■ Working data:
--- --- ---

(** X4: if neither the generator nor the unpacked source path is itself the
    text of the flag, the CMake configure command contains the library prefix
    flag exactly when a prefix is asked for; a generator is passed as -G
    followed by its name, and the one build command never changes. *)
Theorem library_prefix_iff_use_prefix (os : OS) (version : string)
    (install_path cmake_generator : option string) (use_prefix : bool)
    (extract : string) :
  cmake_generator <> Some "-DHDF5_EXTERNAL_LIB_PREFIX=h5py_" ->
  get_unpacked_path os version extract <> "-DHDF5_EXTERNAL_LIB_PREFIX=h5py_" ->
  let cmds := get_cmake_cmds os version install_path cmake_generator use_prefix extract in
  (In (Some "-DHDF5_EXTERNAL_LIB_PREFIX=h5py_") (fst cmds) <-> use_prefix = true) /\
  (forall g, cmake_generator = Some g ->
     exists before after,
       fst cmds = (before ++ [Some "-G"; Some g] ++ after)%list /\
       length before = 8%nat) /\
  snd cmds = [["cmake"; "--build"; "."; "--target"; "install"; "--config"; "Release"]].
Proof.
  intros Hg Hsrc cmds. subst cmds. unfold get_cmake_cmds. cbn [fst snd].
  repeat split.
  - rewrite in_map_iff. intros (w & [= ->] & Hin). revert Hin.
    unfold CMAKE_CONFIGURE_CMD, CMAKE_HDF5_LIBRARY_PREFIX.
    destruct use_prefix; [reflexivity|].
    destruct install_path, cmake_generator; cbn;
      intros H; repeat (destruct H as [H|H]; try discriminate H);
      try contradiction; try (now elim Hsrc); now elim Hg; rewrite H.
  - intros ->. apply in_map. apply in_or_app. right.
    apply in_or_app. right. apply in_or_app. right. now left.
  - intros g ->. cbn.
    eexists (map Some (CMAKE_CONFIGURE_CMD ++ [_; _])), _.
    split; [cbn; reflexivity | reflexivity].
Qed.

Lemma library_prefix_iff_use_prefix_witness :
  In (Some "-DHDF5_EXTERNAL_LIB_PREFIX=h5py_")
    (fst (get_cmake_cmds windows "1.10.2" None
            (Some "Visual Studio 14 2015 Win64") true "/tmp/tmp0")).
Proof.
  apply (proj1 (library_prefix_iff_use_prefix windows "1.10.2" None
                  (Some "Visual Studio 14 2015 Win64") true "/tmp/tmp0"
                  ltac:(discriminate) ltac:(discriminate))).
  reflexivity.
Defined.

(** ** One URL per version *)

Lemma append_assoc (a b c : string) : (a +:+ b) +:+ c = a +:+ (b +:+ c).
Proof.
  induction a as [|x a IH]; [reflexivity|].
  change ((String x a +:+ b) +:+ c) with (String x ((a +:+ b) +:+ c)).
  now rewrite IH.
Qed.

Lemma append_eq_same_length (a b x y : string) :
  a +:+ x = b +:+ y -> String.length a = String.length b -> a = b.
Proof.
  revert b. induction a as [|c a IH]; intros [|d b] H Hlen; try discriminate Hlen.
  - reflexivity.
  - change (String c (a +:+ x) = String d (b +:+ y)) in H.
    injection H as -> H. injection Hlen as Hlen. f_equal. now apply IH.
Qed.

Lemma append_inj_l (a x y : string) : a +:+ x = a +:+ y -> x = y.
Proof.
  induction a as [|c a IH]; [trivial|].
  change (String c (a +:+ x) = String c (a +:+ y) -> x = y).
  intros [= H]. now apply IH.
Qed.

Lemma version_twice_inj (v1 v2 middle tail : string) :
  v1 +:+ middle +:+ v1 +:+ tail = v2 +:+ middle +:+ v2 +:+ tail -> v1 = v2.
Proof.
  intros H. apply (append_eq_same_length _ _ _ _ H).
  apply (f_equal String.length) in H. rewrite !append_length in H. lia.
Qed.

Lemma download_url_inj (platform v1 v2 : string) :
  download_url platform v1 = download_url platform v2 -> v1 = v2.
Proof.
  unfold download_url, HDF5_110_FILE, HDF5_18_FILE, HDF5_110_URL, HDF5_18_URL.
  destruct (decide _), (decide _), (is_win platform);
    rewrite !append_assoc; intros H;
    first
      [ apply append_inj_l in H; exact (version_twice_inj _ _ "/src/hdf5-" _ H)
      | exfalso; cbv [String.append] in H; discriminate H ].
Qed.

(** X5: on one platform two different versions are never fetched from the
    same URL, whichever series each belongs to. *)
Theorem download_url_injective (platform v1 v2 : string) :
  v1 <> v2 -> download_url platform v1 <> download_url platform v2.
Proof.
  intros Hv Hurl. apply Hv. exact (download_url_inj platform v1 v2 Hurl).
Qed.

Lemma download_url_injective_witness :
  download_url "linux" "1.8.17" <> download_url "linux" "1.10.2".
Proof.
  apply (download_url_injective "linux" "1.8.17" "1.10.2"). discriminate.
Defined.

(** ** The build step, outcome by outcome *)

Ltac same_name := rewrite ?String.eqb_refl.

(** Every outcome of [build_hdf5]: its temporary directories are removed
    innermost first whatever happens, it causes only build events, it returns
    only off the Windows family with an install path and then in the
    directory it started in, and it raises nothing but TypeError,
    CalledProcessError with a nonzero code and the error of a library call
    that failed. *)
Lemma build_hdf5_effects (os : OS) (version : string)
    (install_path cmake_generator : option string) (use_prefix with_mpi : bool)
    (st : state os) :
  exists (r : result unit) (world : Ext os) (dir : string) (new : list event),
    build_hdf5 os version install_path cmake_generator use_prefix with_mpi st =
    (r, State world dir (log st ++ new)%list) /\
    (forall open, scoped open new = Some open) /\
    Forall (fun e => build_event e = true) new /\
    match r with
    | Returned _ =>
        is_win (platform os) = false /\ install_path <> None /\ dir = cwd st
    | Raised e =>
        e = TypeError \/
        (exists rc, rc <> 0 /\ e = CalledProcessError rc) \/
        exists name, e = LibraryError name
    end.
Proof.
  from_state st.
  unfold build_hdf5. destruct (is_win (platform os)) eqn:Hwin.
  - sym_exec; flatten_log; do 4 eexists; (split; [reflexivity|]);
      (split; [intros open; cbn; same_name; reflexivity|]);
      (split; [repeat constructor|]);
      first [now left | right; right; eexists; reflexivity].
  - unfold get_autotools_cmds.
    destruct install_path as [p|], with_mpi; sym_exec; flatten_log;
      (do 4 eexists; split; [reflexivity|];
       split; [intros open; cbn; same_name; reflexivity|];
       split; [repeat constructor|];
       first [ now left
             | right; left; eexists; split; [eassumption|reflexivity]
             | right; right; eexists; reflexivity
             | repeat split; congruence ]).
Qed.

(** X6: every outcome of [build_hdf5].  Its temporary directories are removed
    innermost first whatever happens and it makes no request.  It returns
    only off the Windows family and with an install path, and then in the
    directory it started in.  It never raises the RuntimeError for an unknown
    build system and never exits the process itself. *)
Theorem build_hdf5_outcome_summary (os : OS) (version : string)
    (install_path cmake_generator : option string) (use_prefix with_mpi : bool)
    (st : state os) :
  exists (r : result unit) (world : Ext os) (dir : string) (new : list event),
    build_hdf5 os version install_path cmake_generator use_prefix with_mpi st =
    (r, State world dir (log st ++ new)%list) /\
    scoped [] new = Some [] /\
    Forall (fun e => is_get e = false) new /\
    (forall msg, r <> Raised (RuntimeError msg)) /\
    (forall code, r <> Raised (SystemExit code)) /\
    (r = Returned tt ->
     is_win (platform os) = false /\ install_path <> None /\ dir = cwd st).
Proof.
  destruct (build_hdf5_effects os version install_path cmake_generator
              use_prefix with_mpi st)
    as (r & world & dir & new & Hrun & Hscoped & Hevents & Hr).
  exists r, world, dir, new. split; [exact Hrun|]. split; [apply Hscoped|].
  split.
  - revert Hevents. apply List.Forall_impl. now intros [].
  - destruct r as [[]|e].
    + repeat split; try discriminate; apply Hr.
    + destruct Hr as [->|[(rc & _ & ->)|(name & ->)]]; repeat split; discriminate.
Qed.

(** ** The listing *)

Lemma report_lines_length (os : OS) (found : tree) :
  length (report_lines os found) =
  list_sum (map (fun '(_, _, filenames) => length filenames) found).
Proof.
  unfold report_lines.
  induction found as [|[[dirpath dirnames] filenames] found IH]; [reflexivity|].
  cbn. rewrite length_app, length_map, IH. reflexivity.
Qed.

(** X7: [print_files] never raises, leaves the working directory alone, and
    prints exactly one line per file that [os.walk] yielded (directory names
    are not printed), after whatever was in the log; nothing for an empty
    tree. *)
Theorem print_files_one_line_per_file (os : OS) (found : tree) (st : state os) :
  exists (world : Ext os) (lines : list string),
    print_files os found st =
    (Returned tt, State world (cwd st) (log st ++ map Stdout lines)%list) /\
    length lines = list_sum (map (fun '(_, _, filenames) => length filenames) found) /\
    Forall (fun line => Py.startswith line " * " = true) lines /\
    (found = [] -> lines = []).
Proof.
  destruct (print_files_spec os found st) as [world H].
  exists world, (report_lines os found). split; [exact H|].
  split; [apply report_lines_length|]. split.
  - unfold report_lines. apply List.Forall_forall. intros line Hin.
    apply in_flat_map in Hin as ([[dirpath dirnames] filenames] & _ & Hin).
    apply in_map_iff in Hin as (file & <- & _). reflexivity.
  - now intros ->.
Qed.

(** ** The build step without an install path *)

(** X8: with None for the install path [build_hdf5] never returns, on any
    platform: it raises TypeError, or CalledProcessError when chmod or
    autogen.sh exits with a nonzero status first, or the error of a library
    call that failed (the extraction, the change of directory, the start of
    chmod or autogen.sh).  The configure command, the one command whose
    output is captured, is never started, and the temporary directories are
    still removed innermost first. *)
Theorem build_hdf5_without_install_path (os : OS) (version : string)
    (cmake_generator : option string) (use_prefix with_mpi : bool)
    (st : state os) :
  exists (e : exn) (world : Ext os) (dir : string) (new : list event),
    build_hdf5 os version None cmake_generator use_prefix with_mpi st =
    (Raised e, State world dir (log st ++ new)%list) /\
    (e = TypeError \/
     (exists rc, rc <> 0 /\ e = CalledProcessError rc) \/
     exists name, e = LibraryError name) /\
    Forall (fun ev =>
              match ev with
              | Run i _ | NotStarted i _ => piped i = false
              | _ => True
              end) new /\
    scoped [] new = Some [].
Proof.
  from_state st.
  unfold build_hdf5. destruct (is_win (platform os)) eqn:Hwin.
  - sym_exec; flatten_log; do 4 eexists; (split; [reflexivity|]);
      (split; [first [now left | right; right; eexists; reflexivity]|]);
      (split; [repeat constructor|]);
      cbn; same_name; reflexivity.
  - unfold get_autotools_cmds.
    destruct with_mpi; sym_exec; flatten_log;
      (do 4 eexists; split; [reflexivity|];
       split; [first [ now left
                     | right; left; eexists; split; [eassumption|reflexivity]
                     | right; right; eexists; reflexivity ]|];
       split; [repeat constructor | cbn; same_name; reflexivity]).
Qed.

--- --- ---

■ What to do: Lines from the beginning of the data above through the line containing "(use_prefix : bool)" are to be returned exactly, and no others.

■ Task result:
(** X4: if neither the generator nor the unpacked source path is itself the
    text of the flag, the CMake configure command contains the library prefix
    flag exactly when a prefix is asked for; a generator is passed as -G
    followed by its name, and the one build command never changes. *)
Theorem library_prefix_iff_use_prefix (os : OS) (version : string)
    (install_path cmake_generator : option string) (use_prefix : bool)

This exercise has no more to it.